8 - Não correr riscos
Desde pequeno, todo mundo aprendeu a evitar riscos. "Cuidado com o escorregador, não brinque perto do carro", diziam e dizem as mamães. A lição começou em casa, continuou na escola e entrou na vida das pessoas - a insegurança, o medo de trocar o certo pelo duvidoso, ainda é muito forte para a maioria, principalmente na carreira e nos assuntos relacionados a dinheiro. Não é raro encontrar quem se acomode numa posição na qual o salário não parece bom e o trabalho não satisfaz. Afinal, para que arriscar? "É difícil evoluir profissionalmente sem correr riscos". "Na carreira, assim como nos investimentos, as grandes oportunidades embutem risco, por isso as recompensas são maiores", diz Velloso. Com as aplicações financeiras não é diferente. A maioria não suporta a idéia de investir suas economias e não tê-las de volta integralmente. Uma máxima do mercado financeiro, no entanto, diz justamente que, quanto maior for o risco de uma aplicação, maior a possibilidade de ganho. "Essencialmente, toda decisão que nós tomamos é um risco, de uma forma ou de outra". Talvez convenha aprender a gerenciar o risco, em vez de evitá-lo. No dia-a-dia, já fazemos isso sem nos dar conta. Quando deixamos de ir a um caixa eletrônico à noite, num lugar escuro, por exemplo, estamos minimizando o risco de ser assaltados. Se não fizermos esportes radicais, também teremos menor probabilidade de morrer ou de nos acidentar. Que tal aplicar esse princípio para fazer a gestão de risco de seus investimentos? Ao diversificar as suas aplicações, por exemplo, você poderá diminuir o risco de ver o seu patrimônio minguar. "A idéia do gerenciamento de riscos é não ser surpreendido,Se estiver errado, não quero ser eliminado, quero estar seguro de que vou sobreviver”.

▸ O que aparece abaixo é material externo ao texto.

Lemma process_record_ok pos rs m k j r s :
  0 < pagesize → kernel_tells pos rs m → (j < m k)%nat → rs !! j = Some r →
  process_record pagesize process obs total k (pos + sizes (take j rs)) s =
  (let! s := match sample_of r with
             | Some (ts, a) => if process then touch a ts 0 (total k) s else Ret s
             | None => Ret s
             end in Ret (pos + sizes (take (S j) rs), s)).
Proof.
  intros Hpg [] Hj Hr. assert (HN : 0 < N) by (unfold MMAP_DATA_SIZE; lia).
  pose proof (proj1 (Forall_lookup _ _) kt_records0 j r Hr) as Hok. unfold process_record.
  assert (Hin : take (m k) rs !! j = Some r) by (by rewrite lookup_take_lt).
  destruct (holds_nth N _ _ _ _ _ (kt_ring0 k) Hin) as [Hfit Hbytes]. rewrite take_take in Hfit, Hbytes.
  replace (j `min` m k)%nat with j in Hfit, Hbytes by lia.
  set (p := pos + sizes (take j rs)) in *. pose proof (Z.mod_pos_bound p N HN).
  assert (Hlen : p mod N + rsize r <= Z.of_nat (length (ring_data (obs k)))) by (rewrite kt_length0; lia).
  destruct (load_header _ (p mod N) r ltac:(lia) Hlen Hok Hbytes) as [-> ->]. cbn [obind].
  rewrite (sizes_take_S _ _ _ Hr), Z.add_assoc. fold p. rewrite (u64_small (p + rsize r)).
  - unfold sample_of. destruct (rtype r =? PERF_RECORD_SAMPLE) eqn:Et; [|done].
    destruct (load_sample _ (p mod N) r _ _ ltac:(lia) Hlen Hok ltac:(unfold sample_of; by rewrite Et) Hbytes) as [-> ->].
    cbn [obind]. destruct process; [|done]. by destruct (touch _ _ _ _ _).
  - unfold is_u64, p. rewrite <- Z.add_assoc, <- (sizes_take_S _ _ _ Hr).
    pose proof (sizes_nonneg (take (S j) rs)). pose proof (sizes_nonneg (drop (S j) rs)).
    rewrite <- (take_drop (S j) rs), sizes_app in kt_end0. lia.
Qed.

(** From the [j]-th record on, the loop goes through the records that are there
    when it gets to them, and stops after the last one it sees. *)
Lemma sample_loop_reads pos rs m k0 d j :
  0 < pagesize → kernel_tells pos rs m → (j <= m (k0 + j))%nat → (length rs <= j + d)%nat →
  ∃ j', (j <= j')%nat ∧ m (k0 + j')%nat = j' ∧ ∀ s,
    sample_loop pagesize process obs total (S d) (k0 + j) (pos + sizes (take j rs)) s =
    (let! s := touch_all (drop j (take j' rs)) (k0 + j) s in
     Ret (S (k0 + j'), pos + sizes (take j' rs), s)).
Proof.
  intros Hpg Hk. revert j. induction d as [|d IH]; intros j Hj Hd;
    pose proof (kt_bound _ _ _ Hk (k0 + j)) as Hb;
    (destruct (decide (m (k0 + j)%nat = j)) as [He|Hne];
      [exists j; split; [done|]; split; [done|]; intros s; cbn [sample_loop];
       rewrite (kt_head _ _ _ Hk), He, (proj2 (Z.ltb_ge _ _)) by lia;
       by rewrite drop_ge by (rewrite length_take; lia)|]).
  - lia.
  - pose proof (sizes_take_lt rs j (m (k0 + j)%nat) ltac:(lia) Hb).
    destruct (lookup_lt_is_Some_2 rs j ltac:(lia)) as [r Hr].
    pose proof (kt_mono _ _ _ Hk (k0 + j)) as Hm. rewrite <- Nat.add_succ_r in Hm.
    destruct (IH (S j)) as (j' & Hj' & Hmj & Hrest); [lia..|]. exists j'. split; [lia|]. split; [done|]. intros s.
    rewrite (drop_S (take j' rs) r j) by (rewrite lookup_take_lt by lia; done). cbn [touch_all].
    remember (S d) as d'. cbn [sample_loop]. rewrite (kt_head _ _ _ Hk), (proj2 (Z.ltb_lt _ _)) by lia.
    rewrite (process_record_ok pos rs m (k0 + j) j r s Hpg Hk ltac:(lia) Hr). rewrite <- Nat.add_succ_r.
    destruct (sample_of r) as [[ts a]|]; [destruct process|]; [|apply Hrest..].
    destruct (touch _ _ _ _ _) as [s1|]; [apply Hrest|done].
Qed.

(** The touches of valid records never fail. *)
Lemma touch_all_ok rs k n s :
  Forall record_ok rs → tinv n s → ∃ s', touch_all rs k s = Ret s' ∧ tinv n s'.
Proof.
  intros Hrs. revert k s. induction Hrs as [|r rs [_ _ Hsam] _ IH]; intros k s Hs; cbn [touch_all]; [eauto|].
  destruct (sample_of r) as [[ts a]|]; [|apply (IH (S k) s Hs)].
  destruct process; [|apply (IH (S k) s Hs)].
  destruct (touch_ok n s a ts (total k) Hs) as (s1 & -> & Hs1); [by apply (Hsam ts)|]. cbn [obind]. auto.
Qed.

(** They leave the queue alone. *)
Lemma touch_all_frame rs k s s' :
  touch_all rs k s = Ret s' → ranking_event_buff s' = ranking_event_buff s ∧ initialized s' = initialized s.
Proof.
  revert k s. induction rs as [|r rs IH]; intros k s Hrun; cbn [touch_all] in Hrun; [by injection Hrun as <-|].
  destruct (sample_of r) as [[ts a]|]; [destruct process|]; [|by apply (IH (S k) s)..].
  destruct (touch a ts 0 (total k) s) as [s1|] eqn:Ht; [|done].
  destruct (handle_event_frame (total k) (Some (Touch a ts)) s s1 Ht) as [<- <-]. by apply (IH (S k) s1).
Qed.

Lemma samples_read pos rs m k0 n s :
  0 < pagesize → kernel_tells pos rs m → tinv n s →
  ∃ j s', m (k0 + j)%nat = j ∧
    sample_loop pagesize process obs total (S (length rs)) k0 pos s = Ret (S (k0 + j), pos + sizes (take j rs), s') ∧
    touch_all (take j rs) k0 s = Ret s' ∧ tinv n s'.
Proof.
  intros Hpg Hk Hs. destruct (sample_loop_reads pos rs m k0 (length rs) 0 Hpg Hk) as (j & _ & Hj & Hrun); [lia..|].
  destruct (touch_all_ok (take j rs) k0 n s) as (s' & Ht & Hs'); [by apply Forall_take, (kt_records _ _ _ Hk)|done|].
  exists j, s'. split_and!; try done. specialize (Hrun s). rewrite Nat.add_0_r in Hrun. cbn [take sizes foldr] in Hrun.
  by rewrite Z.add_0_r, drop_0, Ht in Hrun.
Qed.

(** The samples are read in order: whatever the kernel adds meanwhile, the loop
    over the ring returns, has touched the address of each sample among the
    first [j] records exactly once and in the order of the records, ends at the
    position after the [j]-th record, which is all that its last read of the
    head showed, and keeps the books of the types. *)
Theorem samples_in_order pos rs m k0 n s :
  0 < pagesize → kernel_tells pos rs m → tinv n s →
  ∃ j s', m (k0 + j)%nat = j ∧
    sample_loop pagesize process obs total (S (length rs)) k0 pos s = Ret (S (k0 + j), pos + sizes (take j rs), s') ∧
    touch_all (take j rs) k0 s = Ret s' ∧ tinv n s'.
Proof. apply samples_read. Qed.

End samples.

(** ** The thread's resources *)

(** The thread starts and stops cleanly: unless a thread runs already, all that
    [pebs_init] opens, maps and starts is gone after [pebs_fini], also when the
    kernel refuses the event. *)
Theorem init_then_fini os interval pid p p' :
  pebs_init os interval pid p = Ret p' → thread_state p ≠ THREAD_RUNNING →
  pebs_fd p' ∉ open_fds p → pebs_mmap p' ∉ mappings p → pebs_thread p' ∉ monitors p →
  let q := pebs_fini p' in
  open_fds q = open_fds p ∧ mappings q = mappings p ∧ monitors q = monitors p ∧ thread_state q ≠ THREAD_RUNNING.
Proof.
  unfold pebs_init. intros Hrun Hst Hfd Hmap Hth.
  destruct (negb _); [done|]. destruct (match pfm_get_os_event_encoding os with Some x => x | None => _ end) as [ty config].
  destruct (to_size interval) as [period|]; [|done]. cbn [obind] in Hrun.
  destruct (negb _) in Hrun; injection Hrun as <-; cbn in *.
  - split_and!; [set_solver..|done].
  - unfold pebs_fini. cbn. destruct (thread_state p); done.
Qed.
(* ===== verification/ArenaStats.v ===== *)
(** * Statistics of a kind's arenas ([src/memkind_arena.c])

    The numbers of a kind are the sums over its arenas of what jemalloc's
    [mallctl] reports; the options of the printed statistics become the letters
    that jemalloc takes. *)
From S2P Require Import CString Prelude Counters Registry.
Local Open Scope string_scope.
Local Open Scope Z_scope.

Inductive memkind_stat_type := MEMKIND_STAT_TYPE_RESIDENT | MEMKIND_STAT_TYPE_ACTIVE | MEMKIND_STAT_TYPE_ALLOCATED.

Definition PAGE_2_BYTES (x : Z) : Z := u64 (Z.shiftl x 12).

(** The names before and after the number of the arena. *)
Definition arena_stats (stat : memkind_stat_type) : list (string * string) :=
  match stat with
  | MEMKIND_STAT_TYPE_RESIDENT => [("stats.arenas.", ".resident")]
  | MEMKIND_STAT_TYPE_ACTIVE => [("stats.arenas.", ".pactive")]
  | MEMKIND_STAT_TYPE_ALLOCATED => [("stats.arenas.", ".small.allocated"); ("stats.arenas.", ".large.allocated")]
  end.

Definition global_stats (stat : memkind_stat_type) : string :=
  match stat with
  | MEMKIND_STAT_TYPE_RESIDENT => "stats.resident"
  | MEMKIND_STAT_TYPE_ACTIVE => "stats.active"
  | MEMKIND_STAT_TYPE_ALLOCATED => "stats.allocated"
  end.

Definition command (name : string * string) (arena : Z) : string := name.1 ++ print_int arena ++ name.2.

Section stats.
(** [jemk_mallctl] on a name: an error, or the value; flags are 0 and 1. *)
Context (jemk_mallctl : string → Z + Z).

(** The loop over the names of one arena; the status and [*value]. *)
Fixpoint add_stats (names : list (string * string)) (arena value : Z) : Z * Z :=
  match names with
  | [] => (MEMKIND_SUCCESS, value)
  | name :: names =>
      match jemk_mallctl (command name arena) with
      | inl _ => (MEMKIND_ERROR_INVALID, value)
      | inr temp_stat => add_stats names arena (u64 (value + temp_stat))
      end
  end.

(** The loop over [n] arenas from [arena] on. *)
Fixpoint memkind_arena_get_stat (stat : memkind_stat_type) (check_init : bool) (n : nat) (arena value : Z) : Z * Z :=
  match n with
  | O => (MEMKIND_SUCCESS, value)
  | S n =>
      match (if check_init then jemk_mallctl (command ("arena.", ".initialized") arena) else inr 1) with
      | inl _ => (MEMKIND_ERROR_INVALID, value)
      | inr is_init =>
          if is_init =? 0 then memkind_arena_get_stat stat check_init n (u32 (arena + 1)) value else
          let (err, value) := add_stats (arena_stats stat) arena value in
          if negb (err =? MEMKIND_SUCCESS) then (err, value)
          else memkind_arena_get_stat stat check_init n (u32 (arena + 1)) value
      end
  end.

(** Active pages are counted in pages. *)
Definition memkind_arena_get_stat_with_check_init (arena_zero : Z) (arena_map_len : nat) (stat : memkind_stat_type)
    (check_init : bool) : Z * Z :=
  let (status, value) := memkind_arena_get_stat stat check_init arena_map_len arena_zero 0 in
  match stat with
  | MEMKIND_STAT_TYPE_ACTIVE => (status, PAGE_2_BYTES value)
  | _ => (status, value)
  end.

Definition memkind_arena_get_kind_stat (arena_zero : Z) (arena_map_len : nat) (stat : memkind_stat_type) : Z * Z :=
  memkind_arena_get_stat_with_check_init arena_zero arena_map_len stat false.

Definition memkind_arena_get_global_stat (stat : memkind_stat_type) : Z + Z :=
  match jemk_mallctl (global_stats stat) with
  | inl _ => inl MEMKIND_ERROR_INVALID
  | inr value => inr value
  end.

(** ** The sums *)

(** What one arena has, and the arenas of the kind. *)
Definition arena_total (value : string → Z) (stat : memkind_stat_type) (arena : Z) : Z :=
  foldr (λ name acc, value (command name arena) + acc) 0 (arena_stats stat).

Lemma add_stats_ok (value : string → Z) names arena acc :
  (∀ c, jemk_mallctl c = inr (value c)) → (∀ c, 0 <= value c) → 0 <= acc →
  acc + foldr (λ name acc, value (command name arena) + acc) 0 names < 2 ^ 64 →
  add_stats names arena acc = (MEMKIND_SUCCESS, acc + foldr (λ name acc, value (command name arena) + acc) 0 names).
Proof.
  intros Hv H0. revert acc. induction names as [|name names IH]; intros acc Hacc Hmax; cbn in *; [by rewrite Z.add_0_r|].
  rewrite Hv. specialize (H0 (command name arena)) as H0'.
  assert (0 <= foldr (λ name acc, value (command name arena) + acc) 0 names).
  { clear -H0. induction names as [|x l IH]; cbn; [done|]. specialize (H0 (command x arena)). lia. }
  rewrite u64_small by (unfold is_u64; lia). rewrite IH by lia. f_equal. lia.
Qed.

(** The sum over the arenas [arena], [arena + 1], ... that count. *)
Fixpoint kind_total (value : string → Z) (counts : Z → bool) (stat : memkind_stat_type) (n : nat) (arena : Z) : Z :=
  match n with
  | O => 0
  | S n => (if counts arena then arena_total value stat arena else 0) + kind_total value counts stat n (arena + 1)
  end.

Lemma arena_total_nonneg value stat arena : (∀ c, 0 <= value c) → 0 <= arena_total value stat arena.
Proof. intros H0. unfold arena_total. induction (arena_stats stat) as [|x l IH]; cbn; [done|]. specialize (H0 (command x arena)). lia. Qed.

Lemma kind_total_nonneg value counts stat n arena : (∀ c, 0 <= value c) → 0 <= kind_total value counts stat n arena.
Proof.
  intros H0. revert arena. induction n as [|n IH]; intros arena; cbn; [done|]. specialize (IH (arena + 1)).
  pose proof (arena_total_nonneg value stat arena H0). destruct (counts arena); lia.
Qed.

Lemma get_stat_ok (value : string → Z) stat check n arena acc :
  (∀ c, jemk_mallctl c = inr (value c)) → (∀ c, 0 <= value c) → 0 <= acc → 0 <= arena → arena + Z.of_nat n < 2 ^ 32 →
  let counts a := negb check || negb (value (command ("arena.", ".initialized") a) =? 0) in
  acc + kind_total value counts stat n arena < 2 ^ 64 →
  memkind_arena_get_stat stat check n arena acc = (MEMKIND_SUCCESS, acc + kind_total value counts stat n arena).
Proof.
  intros Hv H0 Hacc Ha Hn counts. revert arena acc Hacc Ha Hn. induction n as [|n IH]; intros arena acc Hacc Ha Hn Hmax; cbn in Hmax |- *.
  { by rewrite Z.add_0_r. }
  pose proof (kind_total_nonneg value counts stat n (arena + 1) H0). pose proof (arena_total_nonneg value stat arena H0).
  assert (Hu : u32 (arena + 1) = arena + 1) by (unfold u32; apply Z.mod_small; lia).
  assert (∃ v, (if check then jemk_mallctl (command ("arena.", ".initialized") arena) else inr 1) = inr v ∧
    (v =? 0) = negb (counts arena)) as (v & -> & ->).
  { destruct check; [|by exists 1]. eexists. split; [apply Hv|]. unfold counts. cbn [negb orb]. by rewrite negb_involutive. }
  destruct (counts arena); cbn [negb].
  - rewrite (add_stats_ok value) by (done || unfold arena_total in *; lia). fold (arena_total value stat arena).
    cbn [negb Z.eqb]. rewrite Hu, IH by lia. f_equal. lia.
  - rewrite Hu, IH by lia. f_equal.
Qed.

(** C26: The statistics of a kind: when jemalloc answers, the result is success and
    the sum over the arenas of the kind, or over those that are initialized if
    that is asked for; allocated bytes are the small and the large ones, active
    bytes the active pages times 4096. *)
Theorem kind_stat_is_sum (value : string → Z) stat check n arena_zero :
  (∀ c, jemk_mallctl c = inr (value c)) → (∀ c, 0 <= value c) → 0 <= arena_zero → arena_zero + Z.of_nat n < 2 ^ 32 →
  let counts a := negb check || negb (value (command ("arena.", ".initialized") a) =? 0) in
  let total := kind_total value counts stat n arena_zero in
  total * 4096 < 2 ^ 64 →
  memkind_arena_get_stat_with_check_init arena_zero n stat check =
  (MEMKIND_SUCCESS, match stat with MEMKIND_STAT_TYPE_ACTIVE => total * 4096 | _ => total end).
Proof.
  intros Hv H0 Ha Hn counts total Hmax. unfold memkind_arena_get_stat_with_check_init.
  pose proof (kind_total_nonneg value counts stat n arena_zero H0) as Hnn. fold total in Hnn.
  pose proof (get_stat_ok value stat check n arena_zero 0 Hv H0 (Z.le_refl 0) Ha Hn) as Hg. cbv zeta in Hg.
  fold counts in Hg. fold total in Hg. rewrite Hg by lia. rewrite Z.add_0_l. destruct stat; try done.
  unfold PAGE_2_BYTES. rewrite Z.shiftl_mul_pow2 by lia. change (2 ^ 12) with 4096. by rewrite u64_small by (unfold is_u64; lia).
Qed.
End stats.

Lemma kind_stat_is_sum_witness :
  memkind_arena_get_stat_with_check_init (λ c, inr (if String.eqb c "stats.arenas.3.large.allocated" then 64 else 16)) 2 2
    MEMKIND_STAT_TYPE_ALLOCATED false = (MEMKIND_SUCCESS, 112).
Proof.
  rewrite (kind_stat_is_sum _ (λ c, if String.eqb c "stats.arenas.3.large.allocated" then 64 else 16)); try done.
  intros c. by destruct (String.eqb _ _).
Defined.

(** ** Printing *)

Definition MEMKIND_STAT_PRINT_ALL : Z := 0.

(** The options and their letters, in the order of the code. *)
Definition print_letters : list (Z * string) :=
  [(1, "J"); (2, "g"); (4, "m"); (8, "d"); (16, "a"); (32, "b"); (64, "l"); (128, "x"); (256, "e")].

Definition is_stats_print_opts_valid (opts : Z) : bool :=
  foldl (λ opts l, CLEAR_BIT opts l.1) opts print_letters =? 0.

(** The letters that are set, as [strcat] appends them. *)
Definition letters_of (opts : Z) (ls : list (Z * string)) : string :=
  foldr (λ l s, (if negb (Z.land opts l.1 =? 0) then l.2 else "") ++ s) "" ls.

(** The status and, on success, what is passed to [jemk_malloc_stats_print]:
    [None] is the null pointer.  [temp] has 12 bytes. *)
Definition memkind_arena_stats_print (opts : Z) : outcome (Z * option (option string)) :=
  if negb (is_stats_print_opts_valid opts) then Ret (MEMKIND_ERROR_INVALID, None) else
  if opts =? MEMKIND_STAT_PRINT_ALL then Ret (MEMKIND_SUCCESS, Some None) else
  let temp := letters_of opts print_letters in
  if slen temp <? 12 then Ret (MEMKIND_SUCCESS, Some (Some temp)) else Stop OutOfBounds.

(** The option that a letter stands for. *)
Definition letter_opt (c : Ascii.ascii) : Z :=
  foldr (λ l acc, match l.2 with String c' _ => if Ascii.eqb c c' then l.1 else acc | _ => acc end) 0 print_letters.

Fixpoint options_of (s : string) : Z :=
  match s with
  | EmptyString => 0
  | String c s => Z.lor (letter_opt c) (options_of s)
  end.

Lemma valid_options opts : is_stats_print_opts_valid opts = true → 0 <= opts < 512.
Proof.
  unfold is_stats_print_opts_valid, CLEAR_BIT. cbn [foldl print_letters fst]. intros Hv. apply Z.eqb_eq in Hv.
  rewrite <- !Z.land_assoc in Hv.
  change (Z.land (Z.lnot 1) (Z.land (Z.lnot 2) (Z.land (Z.lnot 4) (Z.land (Z.lnot 8) (Z.land (Z.lnot 16)
    (Z.land (Z.lnot 32) (Z.land (Z.lnot 64) (Z.land (Z.lnot 128) (Z.lnot 256))))))))) with (Z.lnot (Z.ones 9)) in Hv.
  rewrite <- Z.ldiff_land, Z.ldiff_ones_r in Hv by lia. rewrite Z.shiftl_mul_pow2, Z.shiftr_div_pow2 in Hv by lia.
  change (2 ^ 9) with 512 in Hv. pose proof (Z.div_mod opts 512 ltac:(lia)). pose proof (Z.mod_pos_bound opts 512 ltac:(lia)). lia.
Qed.

Definition print_ok (opts : Z) : bool :=
  match memkind_arena_stats_print opts with
  | Ret (st, Some None) => (st =? 0) && (opts =? 0)
  | Ret (st, Some (Some s)) => (st =? 0) && (options_of s =? opts)
  | _ => false
  end.

Lemma all_options_ok : forallb print_ok (Z.of_nat <$> seq 0 512) = true.
Proof. vm_compute. reflexivity. Qed.


(** ** Background threads *)

(** [err] is what [mallctl] returns. *)
Definition memkind_arena_set_max_bg_threads (err threads_limit : Z) : Z :=
  if negb (threads_limit =? 0) then if negb (err =? 0) then MEMKIND_ERROR_INVALID else err
  else MEMKIND_ERROR_INVALID.

Definition memkind_arena_set_bg_threads (err : Z) : Z := if negb (err =? 0) then MEMKIND_ERROR_INVALID else err.
Lemma pfe_ns_short_sa_ccr :
  exists pfe,
    PFE.pfe_by_method PFE.SA_CCR pfe_ns_short PFE.ONE_YEAR PFE.CL_97_5
    = Ok (pfe, [(INTEREST_RATE, -5000)]).
Proof.
  cbn [PFE.pfe_by_method]. unfold PFE.calculate_potential_future_exposure_sa_ccr.
  rewrite pfe_ns_short_add_on. cbn [bind]. eexists. reflexivity.
Qed.

(** C8 as stated fails in the PFE engine: a netting set holding one short
    swap has total add-on -5000, which is not zero, and its only
    percentage is 0, not 100. *)
Lemma negative_total_has_zero_percentages :
  exists r,
    PFE.calculate_pfe pfe_input_short = Ok r /\
    sum (map PFE.exposure (PFE.asset_class_breakdown r)) = -5000 /\
    sum (map PFE.exposure (PFE.asset_class_breakdown r)) <> 0 /\
    sum (map PFE.percentage (PFE.asset_class_breakdown r)) = 0.
Proof.
  destruct pfe_ns_short_sa_ccr as (pfe & Hp).
  destruct (calculate_pfe_single _ _ _ _ _ _ Hp) as (r & Hr & Hb).
  exists r. split; [exact Hr |].
  rewrite Hb, PFE_breakdown_exposures, PFE_breakdown_percentages.
  unfold accumulate_all, accumulate.
  cbn [fold_left fst snd dict_get dict_set].
  rewrite sum_single_add_on.
  split; [lra |]. split; [lra |].
  cbn [dict_values map snd]. destruct (Rlt_dec 0 (0 + -5000)); [lra |].
  unfold sum. simpl. lra.
Qed.

(** ** The normal distribution function *)

Lemma pdf_decreasing (t x : R) : 0 <= t <= x -> Normal.pdf x <= Normal.pdf t.
Proof.
  intros [Ht Htx]. unfold Normal.pdf.
  apply Rmult_le_compat_r.
  - apply Rlt_le, Rinv_0_lt_compat, Normal.sqrt_two_PI_pos.
  - destruct (Req_dec t x) as [-> | Hne]; [lra |].
    apply Rlt_le, exp_increasing. nra.
Qed.

Lemma cdf_lower_bound (x : R) : 0 <= x -> 1 / 2 + Normal.pdf x * x <= Normal.cdf x.
Proof.
  intros Hx. unfold Normal.cdf. apply Rplus_le_compat_l.
  rewrite <- (Rminus_0_r x) at 2.
  rewrite <- (RiemannInt_P15 (RiemannInt_P14 0 x (Normal.pdf x))).
  apply RiemannInt_P19; [exact Hx |].
  intros t Ht. unfold fct_cte. apply pdf_decreasing. lra.
Qed.

Lemma cdf_gt_half (x : R) : 0 < x -> 1 / 2 < Normal.cdf x.
Proof.
  intros Hx. pose proof (cdf_lower_bound x (Rlt_le _ _ Hx)) as H.
  pose proof (Normal.pdf_pos x) as Hp. nra.
Qed.

(** ** Supervisory delta (C3) *)

(** The closed form of [d1]. *)
Definition d1_of (s k t vol r : R) : R :=
  (ln (s / k) + (r + 0.5 * vol ^ 2) * t) / (vol * sqrt t).

Lemma black_scholes_returns (ot : SACCR.OptionType) (s k t vol r : R) :
  0 < s -> 0 < k -> 0 < t -> 0 < vol ->
  let d1 := d1_of s k t vol r in
  let d2 := d1 - vol * sqrt t in
  SACCR.calculate_black_scholes ot s k t vol r
  = Ok (match ot with
        | SACCR.CALL => s * Normal.cdf d1 - k * exp (- r * t) * Normal.cdf d2
        | SACCR.PUT => k * exp (- r * t) * Normal.cdf (- d2) - s * Normal.cdf (- d1)
        end,
        match ot with
        | SACCR.CALL => Normal.cdf d1
        | SACCR.PUT => Normal.cdf d1 - 1
        end,
        Normal.pdf d1 / (s * vol * sqrt t)).
Proof.
  intros Hs Hk Ht Hvol d1 d2.
  assert (Hsq : 0 < sqrt t) by now apply sqrt_lt_R0.
  assert (Hratio : 0 < s / k) by now apply Rdiv_lt_0_compat.
  unfold SACCR.calculate_black_scholes.
  rewrite fdiv_Ok by lra. cbn [bind].
  rewrite py_log_Ok by assumption. cbn [bind].
  rewrite py_sqrt_Ok by lra. cbn [bind].
  rewrite fdiv_Ok by nra. cbn [bind].
  fold (d1_of s k t vol r). fold d1. cbv zeta. fold d2.
  destruct ot; rewrite fdiv_Ok by (apply Rgt_not_eq; repeat apply Rmult_lt_0_compat; lra);
    reflexivity.
Qed.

9. Não levar em conta a inflação, por menor que ela seja.
Quando se fala em investimento, um dos maiores erros que se podem cometer é desprezar a inflação, independentemente de ela ser alta ou baixa. A inflação pode anular parte ou todo o ganho que o investidor acredita estar obtendo com uma aplicação financeira. Principalmente quando o que está em pauta é uma poupança de longo prazo, seja para custear a sua aposentadoria, seja para pagar a faculdade das crianças dentro de alguns anos. Muita gente tem conseguido até se planejar para realizar objetivos futuros. Mas nem por isso a inflação deve ser desprezada por qualquer investidor digno do nome. Mesmo nos Estados Unidos, onde a inflação está hoje na casa dos 2% ou 3% ao ano, essa é uma questão que merece atenção dos consultores mais respeitados do mercado. Aqui, desde que a superinflação foi domada, muitos investidores praticamente a esqueceram. Só que, mesmo em patamares civilizados, ela continua presente. E é melhor contar com ela na hora de aplicar o seu dinheiro do que ignorar sua existência. Basta ir à padaria ou ao supermercado e conferir. No ano passado, em dois meses, a poupança chegou a render menos que a inflação. A longo prazo, se isso se repetir muitas vezes, pode ser algo fatal para suas economias. A tendência é que a inflação continue sob controle. Ao menos é o que se espera. Mas a recente desvalorização cambial mostra que nem tudo pode ser previsto. Para se garantir, é importante, sempre, levar em conta o rendimento real, ou seja, descontado da inflação, de seus investimentos. Muitas vezes, ao descontar os impostos e a inflação, os ganhos que você julgava extraordinários são mínimos e, em alguns casos, até inexistentes. Isso significa que, em termos reais, o investidor está perdendo dinheiro ou diminuindo o seu patrimônio. "A única maneira realmente efetiva para resguardar o valor das aplicações é obter um rendimento maior do que a taxa inflacionária do período em que você está aplicando seu capital".